Definition set_content_disposition (filename : bytes) : Sys Response unit :=
  insert_value CONTENT_DISPOSITION (content_disposition filename).

(** The first [Range] field decides whether ranges are ignored, before a second one
    is held against the request. *)
Definition requested_range (headers : HeaderMap) (size : Z) : option ParsedRange :=
  match get_all headers RANGE with
  | [] => None
  | range :: more =>
      let parsed := match to_str range with
                    | None => Unsatisfiable
                    | Some range => parse_range range size
                    end in
      Some match parsed, more with
           | Ignore, _ => Ignore
           | _, _ :: _ => Unsatisfiable
           | _, [] => parsed
           end
  end.

(** The status of a failed precondition, in the order the handler asks. *)
Definition failed_precondition (headers : HeaderMap) (etag : ETag) (last_modified : SystemTime) : option Z :=
  let refused :=
    match if_match headers with
    | Some passes => negb (passes etag)
    | None => match if_unmodified_since headers with
              | Some passes => negb (passes last_modified)
              | None => false
              end
    end in
  if refused then Some PRECONDITION_FAILED
  else
    let unchanged :=
      match if_none_match headers with
      | Some passes => negb (passes etag)
      | None => match if_modified_since headers with
                | Some is_modified => negb (is_modified last_modified)
                | None => false
                end
      end in
    if unchanged then Some NOT_MODIFIED else None.

Definition gated_file_body (file : OwnedFd) (offset remaining : Z) : Body :=
  FileBody {| dr_file := file; dr_offset := offset; dr_remaining := remaining |}.

(** From the content type to the body, once the range is known. *)
Definition send_representation (path : bytes) (file : OwnedFd) (size : Z) (range : option ParsedRange)
    (head_only : bool) : Sys Response unit :=
  _ ← insert_value CONTENT_TYPE (get_content_type path);
  match try_get_file_name path with
  | None => throw OtherIo
  | Some filename =>
      _ ← set_content_disposition filename;
      _ ← put_header ACCEPT_RANGES accept_ranges_bytes;
      match range with
      | Some (Satisfiable start last) =>
          let range_size := (last - start + 1)%Z in
          _ ← put_status PARTIAL_CONTENT;
          _ ← insert_value CONTENT_RANGE
                (str "bytes " ++ u64_to_string start ++ str "-" ++ u64_to_string last ++ str "/" ++ u64_to_string size);
          _ ← insert_value CONTENT_LENGTH (u64_to_string range_size);
          if head_only then mret tt else put_body (gated_file_body file start range_size)
      | Some Unsatisfiable =>
          _ ← put_status RANGE_NOT_SATISFIABLE;
          insert_value CONTENT_RANGE (str "bytes */" ++ u64_to_string size)
      | None | Some Ignore =>
          _ ← insert_value CONTENT_LENGTH (u64_to_string size);
          if head_only then mret tt else put_body (gated_file_body file 0 size)
      end
  end.

Definition send_open_file (path : bytes) (file : OwnedFd) (headers : HeaderMap) (head_only : bool)
    : Sys Response unit :=
  meta ← gated (io (file_metadata file));
  if negb (is_file meta) then status_not_found
  else
    let size := len meta in
    _ ← put_header CACHE_CONTROL cache_private_no_store;
    let send use_range :=
      send_representation path file size (if use_range : bool then requested_range headers size else None)
        head_only in
    match extract_cache_headers meta with
    | None => send (negb head_only)
    | Some (etag, last_modified) =>
        _ ← put_header LAST_MODIFIED (last_modified_value last_modified);
        _ ← put_header ETAG (etag_value etag);
        match failed_precondition headers etag last_modified with
        | Some status => put_status status
        | None => send (negb head_only && contains_key headers RANGE && negb (contains_key headers IF_RANGE))
        end
    end.

Definition handle_send_file (path : bytes) (headers : HeaderMap) (head_only : bool) : Sys Response unit :=
  opened ← attempt (open_read path);
  match opened : result IoError OwnedFd with
  | Ok file => send_open_file path file headers head_only
  | Err NotFound | Err NotADirectory => status_not_found
  | Err e => throw e
  end.

(** ** The body *)

Definition BUF_SIZE : Z := 65536.

(** One turn of [try_unfold]: the next chunk and the state after it; the bytes a read
    returns after its deadline are dropped. *)
Definition read_chunk (state : DownloadReadState) : Sys unit (bytes * DownloadReadState) :=
  buffer ← io (pread (dr_file state) (Z.min (dr_remaining state) BUF_SIZE) (dr_offset state));
  let read := Z.of_nat (length buffer) in
  if (read =? 0)%Z then throw UnexpectedEof
  else mret (buffer, {| dr_file := dr_file state;
                        dr_offset := u64_wrapping_add (dr_offset state) read;
                        dr_remaining := ((dr_remaining state - read) mod (U64_MAX + 1))%Z |}).

Definition next_chunk (state : DownloadReadState) : Sys unit (option (bytes * DownloadReadState)) :=
  if (dr_remaining state =? 0)%Z then mret None
  else
    answered ← attempt (gated (read_chunk state));
    expired ← ask read_expired;
    if expired : bool then throw TimedOut else Some <$> of_io answered.
(** Bytes 2 to 6 of the file arrive in two chunks. *)
Lemma download_body_exact_witness :
  announces middle_response 10 2 5 /\ concat [str "234"; str "56"] = take 5 (drop 2 (str "0123456789")).
Proof.
  destruct (download_body_exact eq (str "/srv/data") middle false disk middle_response disk middle_state
              [str "234"; str "56"] Complete disk) as (Ha & _ & _ & _ & _ & _ & _ & Hc & _).
  - reflexivity.
  - reflexivity.
  - eapply streamed_chunk; [reflexivity|]. eapply streamed_chunk; [reflexivity|].
    eapply streamed_complete. reflexivity.
  - split; [exact Ha|]. destruct Hc as [Hc _]; [by intros ? ? ->|]. exact Hc.
Defined.

Lemma head_answers_as_get_witness :
  same_head (handle_send_file (str "/srv/data") middle true default_response disk)
            (handle_send_file (str "/srv/data") [] false default_response disk).
Proof. apply head_answers_as_get; reflexivity. Defined.

Lemma attachment_name_safe_witness :
  percent_decode (encode_content_disposition_filename (blank_controls (str "a b;c"))) = Some (str "a b;c").
Proof.
  destruct (attachment_name_safe (str "a b;c") default_response disk) as (_ & _ & _ & _ & _ & _ & E).
  apply E. vm_compute. reflexivity.
Defined.

Definition data_etag : @ETag memory_codec :=
  str "W/" ++ [x22] ++ encode_hex (KernelMemory.digest (validator_input (data_metadata 9))) ++ [x22].

Lemma etag_identifies_witness : st_ino (md_stat (data_metadata 9)) = 9%Z.
Proof.
  destruct (etag_identifies (data_metadata 9) (data_metadata 9) data_etag (5, 0)%Z (5, 0)%Z) as (_ & E & _); [..|exact E].
  - unfold stat_words, is_u64, is_i64; split_and!; by vm_compute.
  - unfold stat_words, is_u64, is_i64; split_and!; by vm_compute.
  - reflexivity.
  - reflexivity.
  - done.
Defined.
End DownloadContract.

__________________________________________________

▸ Task requirements
What you return must match the listing exactly, line for line.

▸ The completed task
Definition set_content_disposition (filename : bytes) : Sys Response unit :=
  insert_value CONTENT_DISPOSITION (content_disposition filename).

(** The first [Range] field decides whether ranges are ignored, before a second one
    is held against the request. *)
Definition requested_range (headers : HeaderMap) (size : Z) : option ParsedRange :=
  match get_all headers RANGE with
  | [] => None
  | range :: more =>
      let parsed := match to_str range with
                    | None => Unsatisfiable
                    | Some range => parse_range range size
                    end in
      Some match parsed, more with
           | Ignore, _ => Ignore
           | _, _ :: _ => Unsatisfiable
           | _, [] => parsed
           end
  end.

(** The status of a failed precondition, in the order the handler asks. *)
Definition failed_precondition (headers : HeaderMap) (etag : ETag) (last_modified : SystemTime) : option Z :=
  let refused :=
    match if_match headers with
    | Some passes => negb (passes etag)
    | None => match if_unmodified_since headers with
              | Some passes => negb (passes last_modified)
              | None => false
              end
    end in
  if refused then Some PRECONDITION_FAILED
  else
    let unchanged :=
      match if_none_match headers with
      | Some passes => negb (passes etag)
      | None => match if_modified_since headers with
                | Some is_modified => negb (is_modified last_modified)
                | None => false
                end
      end in
    if unchanged then Some NOT_MODIFIED else None.

Definition gated_file_body (file : OwnedFd) (offset remaining : Z) : Body :=
  FileBody {| dr_file := file; dr_offset := offset; dr_remaining := remaining |}.

(** From the content type to the body, once the range is known. *)
Definition send_representation (path : bytes) (file : OwnedFd) (size : Z) (range : option ParsedRange)
    (head_only : bool) : Sys Response unit :=
  _ ← insert_value CONTENT_TYPE (get_content_type path);
  match try_get_file_name path with
  | None => throw OtherIo
  | Some filename =>
      _ ← set_content_disposition filename;
      _ ← put_header ACCEPT_RANGES accept_ranges_bytes;
      match range with
      | Some (Satisfiable start last) =>
          let range_size := (last - start + 1)%Z in
          _ ← put_status PARTIAL_CONTENT;
          _ ← insert_value CONTENT_RANGE
                (str "bytes " ++ u64_to_string start ++ str "-" ++ u64_to_string last ++ str "/" ++ u64_to_string size);
          _ ← insert_value CONTENT_LENGTH (u64_to_string range_size);
          if head_only then mret tt else put_body (gated_file_body file start range_size)
      | Some Unsatisfiable =>
          _ ← put_status RANGE_NOT_SATISFIABLE;
          insert_value CONTENT_RANGE (str "bytes */" ++ u64_to_string size)
      | None | Some Ignore =>
          _ ← insert_value CONTENT_LENGTH (u64_to_string size);
          if head_only then mret tt else put_body (gated_file_body file 0 size)
      end
  end.

Definition send_open_file (path : bytes) (file : OwnedFd) (headers : HeaderMap) (head_only : bool)
    : Sys Response unit :=
  meta ← gated (io (file_metadata file));
  if negb (is_file meta) then status_not_found
  else
    let size := len meta in
    _ ← put_header CACHE_CONTROL cache_private_no_store;
    let send use_range :=
      send_representation path file size (if use_range : bool then requested_range headers size else None)
        head_only in
    match extract_cache_headers meta with
    | None => send (negb head_only)
    | Some (etag, last_modified) =>
        _ ← put_header LAST_MODIFIED (last_modified_value last_modified);
        _ ← put_header ETAG (etag_value etag);
        match failed_precondition headers etag last_modified with
        | Some status => put_status status
        | None => send (negb head_only && contains_key headers RANGE && negb (contains_key headers IF_RANGE))
        end
    end.

Definition handle_send_file (path : bytes) (headers : HeaderMap) (head_only : bool) : Sys Response unit :=
  opened ← attempt (open_read path);
  match opened : result IoError OwnedFd with
  | Ok file => send_open_file path file headers head_only
  | Err NotFound | Err NotADirectory => status_not_found
  | Err e => throw e
  end.

(** ** The body *)

Definition BUF_SIZE : Z := 65536.

(** One turn of [try_unfold]: the next chunk and the state after it; the bytes a read
    returns after its deadline are dropped. *)
Definition read_chunk (state : DownloadReadState) : Sys unit (bytes * DownloadReadState) :=
  buffer ← io (pread (dr_file state) (Z.min (dr_remaining state) BUF_SIZE) (dr_offset state));
  let read := Z.of_nat (length buffer) in
  if (read =? 0)%Z then throw UnexpectedEof
  else mret (buffer, {| dr_file := dr_file state;
                        dr_offset := u64_wrapping_add (dr_offset state) read;
                        dr_remaining := ((dr_remaining state - read) mod (U64_MAX + 1))%Z |}).

Definition next_chunk (state : DownloadReadState) : Sys unit (option (bytes * DownloadReadState)) :=
  if (dr_remaining state =? 0)%Z then mret None
  else
    answered ← attempt (gated (read_chunk state));
    expired ← ask read_expired;
    if expired : bool then throw TimedOut else Some <$> of_io answered.
(** Bytes 2 to 6 of the file arrive in two chunks. *)
Lemma download_body_exact_witness :
  announces middle_response 10 2 5 /\ concat [str "234"; str "56"] = take 5 (drop 2 (str "0123456789")).
Proof.
  destruct (download_body_exact eq (str "/srv/data") middle false disk middle_response disk middle_state
              [str "234"; str "56"] Complete disk) as (Ha & _ & _ & _ & _ & _ & _ & Hc & _).
  - reflexivity.
  - reflexivity.
  - eapply streamed_chunk; [reflexivity|]. eapply streamed_chunk; [reflexivity|].
    eapply streamed_complete. reflexivity.
  - split; [exact Ha|]. destruct Hc as [Hc _]; [by intros ? ? ->|]. exact Hc.
Defined.

Lemma head_answers_as_get_witness :
  same_head (handle_send_file (str "/srv/data") middle true default_response disk)
            (handle_send_file (str "/srv/data") [] false default_response disk).
Proof. apply head_answers_as_get; reflexivity. Defined.

Lemma attachment_name_safe_witness :
  percent_decode (encode_content_disposition_filename (blank_controls (str "a b;c"))) = Some (str "a b;c").
Proof.
  destruct (attachment_name_safe (str "a b;c") default_response disk) as (_ & _ & _ & _ & _ & _ & E).
  apply E. vm_compute. reflexivity.
Defined.

Definition data_etag : @ETag memory_codec :=
  str "W/" ++ [x22] ++ encode_hex (KernelMemory.digest (validator_input (data_metadata 9))) ++ [x22].

Lemma etag_identifies_witness : st_ino (md_stat (data_metadata 9)) = 9%Z.
Proof.
  destruct (etag_identifies (data_metadata 9) (data_metadata 9) data_etag (5, 0)%Z (5, 0)%Z) as (_ & E & _); [..|exact E].
  - unfold stat_words, is_u64, is_i64; split_and!; by vm_compute.
  - unfold stat_words, is_u64, is_i64; split_and!; by vm_compute.
  - reflexivity.
  - reflexivity.
  - done.
Defined.
End DownloadContract.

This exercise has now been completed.